In the first year, 75 per cent of the taxes would be exempt, followed by 50 per cent in the second year, and 25 per cent in the third. If the assessment increase is more than $1 million, the owner would be entirely exempt from tax in the first year, followed by 75 per cent exempt in the second and 50 per cent in the third.

“I just want to thank council for being so forward-thinking and having good discussions surrounding attracting residents into the Village of Boyle,” said Mayor Colin Derko. “We should all be proud of that discussion that we had.”

Taxes weren’t the only legislative change councillors had to deal with following the June 5 Municipal Accountability Report. Griffin and his team found non-compliant sections of the procedural bylaw, as well as the council code of conduct bylaw which he also addressed.

“The biggest change was the ability to remove a councillor from council meetings, and the Municipal Government Act (MGA) doesn’t allow for that,” said Griffin, joking with councillors that they would need to be on their best behaviour.

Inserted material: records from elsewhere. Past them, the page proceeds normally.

Lemma attachCandidates_safe record mode again result :
  rec_TenantID record = tenant -> (forall f, again = Some f -> forall r, safe (f r)) -> safe (attachCandidates cfg req record mode again result).
Proof.
  intros Hr Ha. unfold attachCandidates. walk_safe. apply safe_bind; [by apply candidatesLoop_safe|]. intros [out|? stale]; [by apply scoped_ret|].
  destruct stale; [|by apply scoped_ret]. destruct again as [f|]; [by eapply Ha|by apply scoped_ret].
Qed.

Lemma attemptBody_safe record mode again result :
  rec_TenantID record = tenant -> (forall f, again = Some f -> forall r, safe (f r)) -> safe (attemptBody cfg req record mode again result).
Proof.
  intros Hr Ha. unfold attemptBody. apply scoped_call; [done|]. intros [[owner|]|err] _; [| |by apply scoped_ret];
    (apply scoped_call; [done|]); intros now _; [|by apply attachCandidates_safe].
  destruct (ReusableOwner owner record now) eqn:Ho; [|by apply attachCandidates_safe].
  apply wake_safe. rewrite (reusable_tenant _ _ _ Ho). done.
Qed.

Lemma attemptLoop_safe record mode remaining : rec_TenantID record = tenant -> forall attempt result,
  safe (attemptLoop cfg req record mode remaining attempt result).
Proof.
  intros Hr. induction remaining as [|remaining IH]; intros attempt result; simpl; cbv zeta.
  - destruct (0 <? attempt); [apply scoped_call; [done|]; intros [err|] _; [by apply scoped_ret|]|]; by apply attemptBody_safe.
  - assert (Ha : forall f, Some (attemptLoop cfg req record mode remaining (attempt + 1)) = Some f -> forall r, safe (f r)) by (intros f [= <-] r; apply IH).
    destruct (0 <? attempt); [apply scoped_call; [done|]; intros [err|] _; [by apply scoped_ret|]|]; by apply attemptBody_safe.
Qed.

Lemma reportIncapable_safe result rep : safe (reportIncapable req result rep).
Proof. unfold reportIncapable. walk_safe. Qed.

Lemma placePooled_safe writes rep : safe (placePooled cfg req writes rep).
Proof.
  unfold placePooled, placePooled_body. apply safe_bind.
  - apply scoped_call; [done|]. intros [entry|err] Ht; [|by apply scoped_ret]. cbv zeta. case_match; [|by apply scoped_ret].
    apply attemptLoop_safe. simpl in Ht. congruence.
  - intros out. apply safe_bind; [apply reportIncapable_safe|]. intros rep'. by apply scoped_ret.
Qed.

(** ** Dedicated *)
Abbreviation continues k := (forall record, rec_TenantID record = tenant -> safe (k record)).
(* ===== verification/Lifecycle.v ===== *)
(** * The server's lifecycle (src/serve.go, and the node in src/compose.go)

    [Serve], [Start], [Quiesce] with its goroutine, and [Stop], with
    [startRealtime] and [stopRealtime] under them, as a machine: any number of
    callers run interleaved, each at the critical section it takes next. What a
    call outside answers (the node's boot and shutdown, the HTTP server, the
    components' [Close]) and whether a context is done are chosen freely. The
    admission fence is the one of Admission, and admissions come and go between
    the steps. The sweeps' loops are launched and return; what a pass does is in
    the sweepers' own files. *)

From S2P Require Import Prelude Wire Program Admission ClientLink Options Compose.
Import AdmissionGate.
Local Open Scope string_scope.
Local Open Scope Z_scope.

Definition ErrServerStopped : error := sentinel "factory.ErrServerStopped".
Definition ErrAlreadyServing : error := sentinel "factory.ErrAlreadyServing".
Definition ErrAlreadyStarted : error := sentinel "factory.ErrAlreadyStarted".
Definition ErrServerQuiesced : error := sentinel "factory.ErrServerQuiesced".

(** ** State *)
Inductive serverState := stateIdle | stateServing | stateStopped.

#[global] Instance serverState_eq_dec : EqDecision serverState.
Proof. solve_decision. Defined.

(** The node of [components]: whether [realtime] holds it, [realtimeDone] with
    [realtimeErr] once it is closed, and how often one was booted and shut down. *)
Record realtime := MkRealtime { node : bool; realtimeDone : option (option (option error)); boots : nat; shutdowns : nat }.

(** The sweeps' goroutines: how often they were launched, whether [stop] was
    called, whether [done] was closed. *)
Record loops := MkLoops { launches : nat; cancelled : bool; loopsDone : bool }.

(** What [Stop] closes. *)
Inductive closing := CloseListener | CloseRealtime | CloseWakes | CancelSweeps | CloseDemand | CloseBindings | CloseLive | ClosePool.

(** Where the callers are. *)
Inductive rt_pc := RtEnter | RtWait | RtShutdown.
Inductive start_pc := StLock | StCheck | StRealtime | StLaunch.
Inductive quiesce_pc := QEnter | QPoll | QWait.
Inductive finish_pc := FqLock | FqFence | FqDrain | FqRealtime (p : rt_pc) | FqReturned.

(** [firstErr] goes along. *)
Inductive stop_pc :=
| SpQuiesce (p : quiesce_pc)
| SpJoin (err : error)
| SpLock (err : option error)
| SpCheck (err : option error)
| SpListener (err : option error)
| SpRealtime (p : rt_pc) (err : option error)
| SpWakes (err : option error)
| SpCancel (err : option error)
| SpWait (err : option error)
| SpDemand (err : option error)
| SpBindings (err : option error)
| SpLive (err : option error)
| SpPool (err : option error).

Inductive thread :=
| Serving_ (p : option start_pc)                (* None: the claim *)
| Accepting                                     (* server.Serve(ln) *)
| Starting (p : start_pc)
| Quiescing (p : quiesce_pc)
| Stopping (p : stop_pc)
| Served (err : option error) (closed : bool)   (* whether the listener was closed *)
| Started_ (err : option error)
| Quiesced (err : option error)
| Stopped (torn : bool) (err : option error).   (* whether this call tore down *)

Inductive holder := Caller (i : nat) | Finisher.

Record server := MkServer_ {
  state : serverState;
  quiescing : bool;
  quiesceResult : option (option error);  (* quiesceErr, once quiesceDone is closed *)
  started : bool;
  startFailed : bool;                     (* a Start whose node did not boot *)
  http_ : option bool;                    (* the http.Server, and whether it was shut down *)
  lifecycle : option holder;
  gate : Gate;
  inside : nat;
  rt : realtime;
  lp : loops;
  closings : list closing;                (* the latest first *)
  threads : gmap nat thread;
  finish : option finish_pc
}.

(** What a call outside answers, and the context's error if it is done. *)
Record choice := MkChoice { failure_ : option error; ctx : option error }.

Definition initial_server : server :=
  MkServer_ stateIdle false None false false None None newGate 0 (MkRealtime false None 0 0) (MkLoops 0 false false) [] ∅ None.

Definition set_thread (i : nat) (t : thread) (s : server) : server :=
  let 'MkServer_ st q qr sd sf h l g n r lo cl th f := s in MkServer_ st q qr sd sf h l g n r lo cl (<[i := t]> th) f.
Definition set_lock (x : option holder) (s : server) : server :=
  let 'MkServer_ st q qr sd sf h _ g n r lo cl th f := s in MkServer_ st q qr sd sf h x g n r lo cl th f.
Definition set_state (x : serverState) (s : server) : server :=
  let 'MkServer_ _ q qr sd sf h l g n r lo cl th f := s in MkServer_ x q qr sd sf h l g n r lo cl th f.
Definition set_http (x : option bool) (s : server) : server :=
  let 'MkServer_ st q qr sd sf _ l g n r lo cl th f := s in MkServer_ st q qr sd sf x l g n r lo cl th f.
Definition set_started (s : server) : server :=
  let 'MkServer_ st q qr _ sf h l g n r lo cl th f := s in MkServer_ st q qr true sf h l g n r lo cl th f.
Definition set_failed (s : server) : server :=
  let 'MkServer_ st q qr sd _ h l g n r lo cl th f := s in MkServer_ st q qr sd true h l g n r lo cl th f.
Definition set_rt (x : realtime) (s : server) : server :=
  let 'MkServer_ st q qr sd sf h l g n _ lo cl th f := s in MkServer_ st q qr sd sf h l g n x lo cl th f.
Definition set_lp (x : loops) (s : server) : server :=
  let 'MkServer_ st q qr sd sf h l g n r _ cl th f := s in MkServer_ st q qr sd sf h l g n r x cl th f.
Definition close_ (x : closing) (s : server) : server :=
  let 'MkServer_ st q qr sd sf h l g n r lo cl th f := s in MkServer_ st q qr sd sf h l g n r lo (x :: cl) th f.
Definition set_gate (x : Gate) (k : nat) (s : server) : server :=
  let 'MkServer_ st q qr sd sf h l _ _ r lo cl th f := s in MkServer_ st q qr sd sf h l x k r lo cl th f.
Definition set_finish (x : finish_pc) (s : server) : server :=
  let 'MkServer_ st q qr sd sf h l g n r lo cl th _ := s in MkServer_ st q qr sd sf h l g n r lo cl th (Some x).
Definition set_quiescing (s : server) : server :=
  let 'MkServer_ st _ qr sd sf h l g n r lo cl th f := s in MkServer_ st true qr sd sf h l g n r lo cl th (Some FqLock).
Definition set_result (x : option error) (s : server) : server :=
  let 'MkServer_ st q _ sd sf h l g n r lo cl th f := s in MkServer_ st q (Some x) sd sf h l g n r lo cl th f.

(** Equality of errors. *)
Fixpoint error_eqb (a b : error) : bool :=
  match a, b with
  | Err t cs, Err u ds =>
      bool_decide (t = u) && (fix go (cs ds : list error) : bool :=
        match cs, ds with
        | [], [] => true
        | c :: cs, d :: ds => error_eqb c d && go cs ds
        | _, _ => false
        end) cs ds
  end.

(** [firstErr = errors.Join(firstErr, err)], when [err] is not nil. *)
Definition join (firstErr err : option error) : option error :=
  match err with
  | None => firstErr
  | Some err => errors_join (match firstErr with Some x => [x; err] | None => [err] end)
  end.

(** ** The node (compose.go) *)

(** [startRealtime]: the node is published, or its error returned. *)
Definition startRealtime (c : choice) (r : realtime) : realtime * option error :=
  match failure_ c with
  | Some err => (r, Some (wrapf [err]))
  | None => (MkRealtime true (realtimeDone r) (S (boots r)) (shutdowns r), None)
  end.

(** [realtimeHandler] and [clientLink]: whether they answer the node. *)
Definition offered (r : realtime) : bool := node r && bool_decide (realtimeDone r = None).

“We can’t kick you out anymore.”

Council also repealed its off-site levy bylaw, which had also fallen into non-compliance. According to the provincial government, any off-site levy bylaw requires an engineering report to support and defend its fees, which the village didn’t have.

Off-site levies are one-time fees a municipality can charge a developer to bring services, including water or sewer lines, to a property. If a lot has been charged a service levy in the past, it can’t be charged for the same service again.

“The fees are charged so we can bring in utilities and infrastructure into undeveloped plots,” said Griffin. “In order to justify that cost, you need the engineering cost so you can defend it in court if need be.”

Griffin asked for the bylaw to be repealed, citing the outdated fee amount – the now-repealed 1988 bylaw only charged $1,000 – and lack of capacity for a quick turnaround as reasons why.

“We’re not losing a lot of money by repealing this now,” he said. “The Town of Westlock, their offsite levy for an undeveloped lot is around $74,000 and some change per hectare.

“That’s the importance of having a proper off-site levy so that we aren’t saddling the taxpayer with unnecessary costs.”

Griffin said the costs for the report will be included in the 2025 draft budget for the village.